The core aim of MGEMS is to respond to the need to develop effective and engaging teacher education opportunities for new and existing teachers that facilitates:

  • reflexive exploration of their own experiences of schooling and gender identity making and taking;
  • critical examination of their own beliefs and values;
  • exploration of the ‘hidden curriculum’ visible, bringing it into view and opening it up to examination;
  • challenge to the ‘genderedness’ of resources and materials and encourages re-framing, critical discussion and production of resources that promote gender equality;
  • new teachers to be inspired and enabled to confidently develop critical pedagogies that promote gender equalities in highly practical ways.

The MGEMS project will generate a range of creative and innovative learning encounters and resources that pay attention to experiences of schooling and open up discussions with new and existing teachers about voice, identity and learning. In so doing MGEMS will provide important opportunities for reflection on gender relations and the way they impact on access, participation (including discipline choices) and persistence in education as well as education outcomes, aspirations and post-school destinations. These conversations will be firmly located in local social and cultural contexts and afford departure points for participants to explore gender relations within their own schools, communities and, for existing teachers, workplaces.

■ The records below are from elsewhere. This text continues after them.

Lemma tighten_keeps_tightest_bracket_witness :
  Anchor.block (Finder.anchorOfBlock Scenario.block1501) <= 1600 /\
  Scenario.T + 1000 < Anchor.time (Finder.anchorOfBlock Scenario.block1501) /\
  Anchor.time (fst (Finder.tighten (Scenario.T + 1000)
                      [Scenario.block1500; Scenario.block1501]
                      (Anchor.mk 1400 Scenario.T)
                      (Some (Anchor.mk 1600 (Scenario.T + 9000))))) <= Scenario.T + 1000.
Proof.
  destruct (tighten_keeps_tightest_bracket (Scenario.T + 1000)
              [Scenario.block1500; Scenario.block1501]
              (Anchor.mk 1400 Scenario.T) (Some (Anchor.mk 1600 (Scenario.T + 9000))))
    as (_ & Hup & _ & Hlo & Hbr).
  split; [|split].
  - destruct (Hup (Finder.anchorOfBlock Scenario.block1501) eq_refl) as (_ & Hle & _).
    apply (Hle _ eq_refl).
  - apply Hbr; [|reflexivity]. intros upper [= <-]. vm_compute. reflexivity.
  - apply Hlo. vm_compute. discriminate.
Defined.

(** ** Scanning the fetched blocks *)



(** ** What a run reports about itself *)

Lemma blockNumbers_length lowerBound upperBound targetTime :
  (length (Finder.blockNumbers lowerBound upperBound targetTime) <= 5)%nat.
Proof.
  unfold Finder.blockNumbers.
  apply (pushBlockNumbers_spec (Z.to_nat Estimate.BATCH_SIZE)).
Qed.
(** * HTMLText: a shallow embedding of [src/index.ts] and [src/index.js]

    The repository holds one class, [HTMLText], in two revisions: the
    TypeScript one ([index.ts]) and the earlier JavaScript one ([index.js]).
    The members the two revisions share verbatim (the [text], [style] and
    [resolution] accessors, [sanitiseText], [_onStyleChange] and the test at
    the head of [_render]) are embedded once; the members that differ
    ([updateText], [updateTexture], [destroy], the [width] and [height]
    accessors, the constructor) are embedded per revision in the modules
    [TS] and [JS].

    Conventions.
    - A JavaScript number is a binary64 floating-point number ([float]):
      [+], [-], [*] and [/] round to nearest-even, [===] on numbers is the
      IEEE comparison ([NaN] differs from itself, [-0] equals [0]).
      [canvas.width] and [canvas.height] are DOM [unsigned long]s, kept as
      integers ([Z]) and written through the conversion of the DOM.
    - A JavaScript string is a [string]; [===] on strings is [String.eqb].
    - A method is a computation in the monad [M]: it threads the [World] and
      either returns or throws (a [TypeError] on a [null] dereference), and
      the mutations made before a throw are kept.
    - What the browser decides (the bounding box of the styled content, the
      pixels an image decodes to) is an input of the call or event that
      consumes it.  What the host decides by a function of its own (the
      engine's [trimCanvas], [Sprite] and [BaseTexture]; whether the XML
      parser of index.js yields the [div]) is a member of the class [Pixi].
    - The assembly of the CSS text (index.ts 97-159, index.js 76-138) reads
      the style and writes nothing but the scratch node; it is carried as
      the style itself. *)

From Stdlib Require Import ZArith Floats.
From Stdlib Require Import Bool List String Ascii Lia.
Import ListNotations.
Definition dedup_key (skinData : skin) : value :=
  or_value (or_value (textureValue skinData) (uuid skinData)) (name skinData).

(** The body of [for (const entity of blockEntities)] *)
Definition visit_entity (st : state) (entity : value) : result state :=
  skinData <- extractSkinFromEntity entity ;;
  match skinData with
  | None => Ok st
  | Some skinData =>
      let key := dedup_key skinData in
      if truthy key && negb (has (seenTextures st) key)
      then Ok {| skins := skins st ++ [skinData];
                 seenTextures := seenTextures st ++ [key] |}
      else Ok st
  end.

(** The body of [for (const regionName in regions)]. The two
    [console.log] calls are left out: they read [blockEntities.length]
    and print, which changes no outcome. *)
Definition visit_region (regions : value) (st : state) (regionName : key)
  : result state :=
  region <- get regions regionName ;;
  blockEntities <- get region (prop "BlockEntities") |||
                   get region (prop "TileEntities") ||| Ok (VArr []) ;;
  entities <- for_of blockEntities ;;
  foldM visit_entity entities st.

Definition extractSkinsFromNBT (nbtData : NBT.document) : result (list skin) :=
  let root := NBT.value nbtData in
  regions <- get root (prop "Regions") ||| get root (prop "regions") |||
             Ok (VObj []) ;;
  st <- foldM (visit_region regions) (for_in regions)
              {| skins := []; seenTextures := [] |} ;;
  Ok (skins st).

End WithRuntime.

End Extract.

(* ===================================================================== *)
(** ** What the specification compares the code with *)

Module Spec.

(** Two's complement reading of a [w]-bit pattern [u]. *)
Definition twos_complement (w u : Z) : Z :=
  if u <? 2 ^ (w - 1) then u else u - 2 ^ w.

(** *** UUIDs, in the specification's words *)

(** The lowercase hexadecimal digit of [d]. *)
Definition hex_char (d : Z) : Z := nth (Z.to_nat d) (js "0123456789abcdef") 0.

(** [u] in [k] lowercase hexadecimal digits. *)
Fixpoint hex_fixed (k : nat) (u : Z) : jstring :=
  match k with
  | O => []
  | S k' => hex_fixed k' (u / 16) ++ [hex_char (u mod 16)]
  end.

(** The unsigned 32-bit representation of a signed integer. *)
Definition unsigned32 (z : Z) : Z := z mod 2 ^ 32.

(** The 8-4-4-4-12 grouping of 32 digits. *)
Definition hyphenate (hex : jstring) : jstring :=
  firstn 8 hex ++ js "-" ++ firstn 4 (skipn 8 hex) ++ js "-" ++
  firstn 4 (skipn 12 hex) ++ js "-" ++ firstn 4 (skipn 16 hex) ++ js "-" ++
  firstn 12 (skipn 20 hex).

Definition canonical_uuid (a b c d : Z) : jstring :=
  hyphenate (hex_fixed 8 (unsigned32 a) ++ hex_fixed 8 (unsigned32 b) ++
             hex_fixed 8 (unsigned32 c) ++ hex_fixed 8 (unsigned32 d)).

(** The compound keyed "0".."3" a decoder builds from four members. *)
Definition keyed_uuid (a b c d : value) : value :=
  VObj (obj_set (obj_set (obj_set (obj_set [] (js "0") a) (js "1") b) (js "2") c)
          (js "3") d).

MGEMS will also impact on the wider school cultures within which MGEMS alumni go on to work, whether as new or existing teachers. This has the potential to benefit significant cohorts of young people as they encounter teachers with more critical, research and evidence-based informed perspectives that challenge inequality and enable young people to understand themselves, their potential and their aspirations very differently. The inter-sectional nature of MGEMS will also provide new perspectives on the ways that gender inter-sects with disability, race and other social characteristics to open up wider discussions about structural inequalities and how they might be challenged.


Vietnam demonstrated its serious commitment to addressing inequities when it launched the national strategy for gender equality for 2021–2030 and it is well established in the research literature that this reflects a long-standing obligation (Brundrett & Dung, 2018 and Dung & Brundrett, 2020) that is shared, at least at the policy level, by educators (Dung, 2015). However qualitative case study research undertaken in school settings has revealed a significant gap between policy aspirations and the everyday culture and practices of schooling.

Working across 4 primary schools in Ho Chi Minh City, Brundrett and Dung’s 2020 study found that gender equality remains a “problematic issue” with teachers demonstrating limited understanding of policy expectations or contemporary debates in gender equality and a prevalence of “gender bias towards the learning ability of boys and girls in different subjects.”  This ‘hidden curriculum’ of values, attitudes and beliefs that patterns and frames the making and taking of gender identities in schools is a key theme in the literature and the role that teaching materials, particularly textbooks, play in constructing ideas about gender play is a common concern (Vu and Pham, 2021 and 2022).

Vu and Pham (2022) contend that teachers have the potential to be key agents of change if rather than generate complicity through lack of engagement they recognise and critique the “genderedness” they encounter in materials and texts in ways that open up and make space for alternative ways of thinking for young people. Do (2020) argues that challenging the status quo in this way creates the opportunity to build new cultural narratives for women’s rights recognition and enactment that might play a wider role in implementing sustainable development goal 4.